Coloca-se, pois, a necessidade de tentar perceber como devem os militares atuar perante um ambiente tão desfavorável, mesmo hostil, que soluções lhes restam no quadro democrático para melhor defenderem os seus interesses, aumentarem e fortalecerem a sua capacidade reivindicativa? Não vejo outra solução que não seja o sindicalismo, ou outras formas avançadas de associativismo. Relembrando uma frase de um professor da Academia Militar, já falecido, que ficou célebre, a não ser o sindicalismo (ou outras formas avançadas de associativismo) o caminho para romper com o impasse, “então digam lá qual é o outro!”. Tudo o que até agora foi testado falhou.

O sindicalismo militar, ou outra forma avançada de associativismo, não é incompatível com o juramento de fidelidade à Bandeira. Olhando para os países onde o sindicalismo militar é uma prática consolidada, os tais que servem de referência apenas para algumas coisas, não consta terem existido quebras de disciplina ou menor eficácia das tropas no cumprimento da missão. É bom que se perceba que o sindicalismo militar não visa subverter a cadeia de comando nem as decisões da hierarquia. Não é esse o seu objetivo.
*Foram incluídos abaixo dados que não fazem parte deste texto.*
Inductive new_redis_error :=
| URLRequired | BadNamespace (e : token_error) | BadInstanceID (e : token_error) | BadURL | PingFailed.

(** [NewRedis]; [parse_url] and [ping] say whether [redis.ParseURL] and the
    first [PING] succeed. *)
Definition new_redis (parse_url ping : string → bool) (cfg : BrokerConfig) (ms : metrics) :
    result new_redis_error RedisFanout * metrics :=
  if bool_decide (trim_space (bc_URL cfg) = "") then (Err URLRequired, ms)
  else
    let namespace := to_lower (trim_space (bc_Namespace cfg)) in
    match channel_pattern namespace with
    | Err e => (Err (BadNamespace e), ms)
    | Ok _ =>
      let instanceID := to_lower (trim_space (bc_InstanceID cfg)) in
      match validate_instance_id instanceID with
      | Err e => (Err (BadInstanceID e), ms)
      | Ok _ =>
        if negb (parse_url (trim_space (bc_URL cfg))) then (Err BadURL, ms)
        else if negb (ping (trim_space (bc_URL cfg))) then
          (Err PingFailed, inc RedisConnections "error" ms)
        else (Ok (mk_fanout namespace instanceID false None), inc RedisConnections "ok" ms)
      end
    end.

(** [Close]: the client is closed once, with the result [ok]. *)
Definition close_fanout (ok : bool) (b : RedisFanout) : bool * RedisFanout :=
  match rf_closed b with
  | Some result => (result, b)
  | None => (ok, mk_fanout (rf_namespace b) (rf_instanceID b) (rf_ready b) (Some ok))
  end.

(** ** Publishing *)

Inductive publish_error :=
| InvalidEvent (e : event_error) | ForeignOrigin | BadChannel (e : channel_error) | EncodeFailed
| TransportFailed.

(** [Publish]; [accept] says whether the PUBLISH command succeeds.  The middle
    component is the command that was issued. *)
Definition publish (zone : Z → Z * Z * Z) (accept : string → list Z → bool) (b : RedisFanout)
    (event : Envelope) (ms : metrics) :
    result publish_error unit * option (string * list Z) * metrics :=
  let failed := inc RedisPublishes "error" ms in
  match validate event with
  | Err e => (Err (InvalidEvent e), None, failed)
  | Ok _ =>
    if bool_decide (env_OriginInstance event ≠ rf_instanceID b) then (Err ForeignOrigin, None, failed)
    else match channel (rf_namespace b) (env_Room event) with
    | Err e => (Err (BadChannel e), None, failed)
    | Ok channel =>
      match marshal_envelope zone event with
      | None => (Err EncodeFailed, None, failed)
      | Some v =>
        let payload := print v in
        if accept channel payload
        then (Ok tt, Some (channel, payload), inc RedisPublishes "ok" ms)
        else (Err TransportFailed, Some (channel, payload), failed)
      end
    end
  end.

(** ** Subscribing *)

(** [redis.Message] *)
Record redis_message := mk_redis_message { rm_Channel : string; rm_Payload : string }.

(** One message of [subscribeOnce]: the event passed to [handler], if any. *)
Definition process_message (zone : Z → Z * Z * Z) (b : RedisFanout) (message : redis_message)
    (ms : metrics) : option Envelope * metrics :=
  let failed := inc RedisDecodes "error" ms in
  match unmarshal_envelope zone (bytes (rm_Payload message)) with
  | None => (None, failed)
  | Some event =>
    match validate event with
    | Err _ => (None, failed)
    | Ok _ =>
      match channel (rf_namespace b) (env_Room event) with
      | Err _ => (None, failed)
      | Ok channel =>
        if bool_decide (channel ≠ rm_Channel message) then (None, failed)
        else (Some event, inc RedisDecodes "ok" ms)
      end
    end
  end.

(** The loop of [subscribeOnce] over the messages received before the error. *)
Fixpoint process_messages (zone : Z → Z * Z * Z) (b : RedisFanout) (messages : list redis_message)
    (ms : metrics) : list Envelope * metrics :=
  match messages with
  | [] => ([], inc RedisSubscriptions "error" ms)
  | message :: messages =>
    let '(event, ms) := process_message zone b message ms in
    let '(events, ms) := process_messages zone b messages ms in
    (option_list event ++ events, ms)
  end.

(** What the connection does during one [subscribeOnce]: whether the
    subscription is confirmed, and the messages before the receive that fails. *)
Record subscription := mk_subscription { ss_confirmed : bool; ss_messages : list redis_message }.

Inductive subscribe_error := SubscribeFailed | ReceiveFailed.

(** [subscribeOnce] returns with an error only. *)
Definition subscribe_once (zone : Z → Z * Z * Z) (b : RedisFanout) (s : subscription) (ms : metrics) :
    subscribe_error * list Envelope * RedisFanout * metrics :=
  if negb (ss_confirmed s) then (SubscribeFailed, [], b, inc RedisSubscriptions "error" ms)
  else
    let b := mk_fanout (rf_namespace b) (rf_instanceID b) true (rf_closed b) in
    let '(events, ms) := process_messages zone b (ss_messages s) (inc RedisSubscriptions "ok" ms) in
    (ReceiveFailed, events, b, ms).

(** ** Reconnecting *)

(** One iteration of [Run]: the subscription, whether the context is cancelled when
    it has ended, and whether the timer of [waitForBackoff] fires before the
    context is cancelled. *)
Record attempt := mk_attempt { at_subscription : subscription; at_cancelled : bool; at_fired : bool }.

(** [backoff *= 2] and its cap. *)
Definition next_backoff (backoff : Z) : Z :=
  let backoff := wrap64 (backoff * 2) in
  if redisMaxBackoff <? backoff then redisMaxBackoff else backoff.

(** The state of [Run] after some iterations: whether it has returned (always
    nil), the waits it has begun and the events it has passed to [handler]. *)
Record run_state := mk_run_state {
  rn_returned : bool; rn_waits : list Z; rn_events : list Envelope; rn_fanout : RedisFanout;
  rn_metrics : metrics
}.

Fixpoint run_loop (zone : Z → Z * Z * Z) (backoff : Z) (b : RedisFanout) (ms : metrics)
    (attempts : list attempt) : run_state :=
  match attempts with
  | [] => mk_run_state false [] [] b ms
  | a :: attempts =>
    let '(_, events, b, ms) := subscribe_once zone b (at_subscription a) ms in
    if at_cancelled a then mk_run_state true [] events b ms
    else
      let ms := inc RedisReconnects "" ms in
      if negb (at_fired a) then mk_run_state true [backoff] events b ms
      else
        let r := run_loop zone (next_backoff backoff) b ms attempts in
        mk_run_state (rn_returned r) (backoff :: rn_waits r) (events ++ rn_events r) (rn_fanout r)
          (rn_metrics r)
  end.

Inductive run_error := HandlerRequired | BadPattern (e : token_error).

(** [Run]; [handler] says whether it is not nil. *)
Definition run_broker (zone : Z → Z * Z * Z) (handler : bool) (b : RedisFanout) (ms : metrics)
    (attempts : list attempt) : result run_error run_state :=
  if negb handler then Err HandlerRequired
  else match channel_pattern (rf_namespace b) with
  | Err e => Err (BadPattern e)
  | Ok _ => Ok (run_loop zone redisMinBackoff b ms attempts)
  end.

(** ** The codec *)

(** The strings JSON transports unchanged: valid UTF-8. *)
Notation clean s := (string_of_runes (runes s) = s).

Definition text_ok (e : Envelope) : Prop :=
  utf8 (env_EventID e) ∧ utf8 (em_Username (env_Message e)) ∧ utf8 (em_Content (env_Message e))
  ∧ utf8 (em_Type (env_Message e)).

Lemma room_chars_clean s : forallb room_char (bytes s) = true → clean s.
Proof.
  intros H%room_chars_ascii. apply string_of_runes_ascii. by rewrite (runes_ascii s H).
Qed.

Lemma token_clean s : canonical_token s = true → clean s.
Proof. unfold canonical_token. intros H. unbool. by apply room_chars_clean. Qed.

Lemma user_id_clean s : valid_user_id s = true → clean s.
Proof.
  unfold valid_user_id. destruct (_ || _); [done|]. intros H. apply string_of_runes_ascii.
  unfold ascii_bytes. rewrite forallb_forall in *. intros r Hr. specialize (H r Hr).
  unfold user_id_rune in H. lia.
Qed.

Lemma decode_clean old s : clean s → decode_string old (json_string s) = Some s.
Proof. intros H. by rewrite decode_json_string, H. Qed.

(** Decode the printed member [k] with the setter [f]: its key is the field [k],
    and the field's decoder reads back what was printed. *)
Ltac field_value :=
  repeat first [rewrite bool_decide_true by reflexivity | rewrite bool_decide_false by discriminate];
  cbv iota; rewrite ?decode_clean, ?decode_json_int by (done || lia);
  cbn [mbind option_bind em_ID em_UserID em_Username em_Content em_Type].

Ltac message_member k :=
  known_member k;
  match goal with |- context [set_message_field k ?v ?m] =>
    let e := eval cbv beta iota delta [set_message_field] in (set_message_field k v m) in
    change (set_message_field k v m) with e
  end; field_value.

Ltac envelope_member k :=
  known_member k;
  match goal with |- context [set_envelope_field ?z k ?v ?m] =>
    let e := eval cbv beta iota delta [set_envelope_field] in (set_envelope_field z k v m) in
    change (set_envelope_field z k v m) with e
  end; field_value.

Lemma decode_marshal_message m :
  0 <= em_ID m < 2 ^ 63 → clean (em_UserID m) → clean (em_Username m) → clean (em_Content m) →
  clean (em_Type m) →
  decode_open_struct message_names set_message_field zero_event_message (marshal_event_message m)
  = Some m.
Proof.
  destruct m as [id u n c t]. cbn [em_ID em_UserID em_Username em_Content em_Type].
  intros Hid Hu Hn Hc Ht. unfold marshal_event_message, zero_event_message.
  cbn [em_ID em_UserID em_Username em_Content em_Type decode_open_struct].
  case_bool_decide as He; [subst u|]; cbn [app].
  - message_member "id". message_member "username".
    message_member "content". by message_member "type".
  - message_member "id". message_member "user_id".
    message_member "username". message_member "content".
    by message_member "type".
Qed.

Section codec.
Context (zone : Z → Z * Z * Z).
Implicit Types (e : Envelope) (b : RedisFanout).

Lemma marshal_time_nesting t v : marshal_utc_time zone t = Some v → nesting v = 0.
Proof. unfold marshal_utc_time. destruct (_ && _); [|done]. by intros <-%(inj Some). Qed.

Lemma printable_message m : 0 <= em_ID m < 2 ^ 63 → printable (marshal_event_message m).
Proof.
  intros Hid. unfold marshal_event_message. case_bool_decide; cbn [app];
    split_and!; try (by apply key_ok); first [apply printable_int; lia | apply printable_string | done].
Qed.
Ao não haver abertura no Estado português para atender às justas reivindicações dos militares em matérias de direitos, parece não restar às associações socioprofissionais outra solução que não seja a de recorrem a outras instâncias europeias, como aconteceu, por exemplo, em relação à República de Irlanda, por parte da EUROMIL, no que respeita, entre outros, ao direito de contratação coletiva, tendo como referência a Carta Social Europeia. Já em 2014, o Tribunal Europeu de Direitos Humanos decidiu que a proibição absoluta do direito dos militares ao sindicalismo viola o artigo 11º da Convenção Europeia dos Direitos Humanos. Ou será que para o Estado português, a adoção dos normativos europeus é seletiva?!

Estou ciente de que o sindicalismo militar é um tema malquisto nas FA, sobretudo para as gerações mais antigas. Veem-no com reserva e suspeição. Têm ainda na memória o PREC e os receios da partidarização das FA. As gerações mais novas têm medo. O Sistema de Avaliação em vigor recompensa o carreirismo e a subserviência. Uma posição mais afoita em prol dos direitos é penalizada em termos de carreira. Contudo, há fatores novos a introduzir na análise. Há que ter em conta que as FA de hoje são significativamente diferentes das FA de há vinte anos.

O prestígio e respeito pelas FA não advêm dos encómios de circunstância de que são frequentemente alvo, como aconteceu quando o MDN condecorou militares a torto e a direito, ainda a pandemia ia no adro, escondendo a desorientação sobre o modo de empregar as FA numa circunstância pandémica (não fossem ganhar demasiada visibilidade).

Olhemos então para o lado. Pode ser que encontremos aí a resposta. Muito mais haveria para dizer.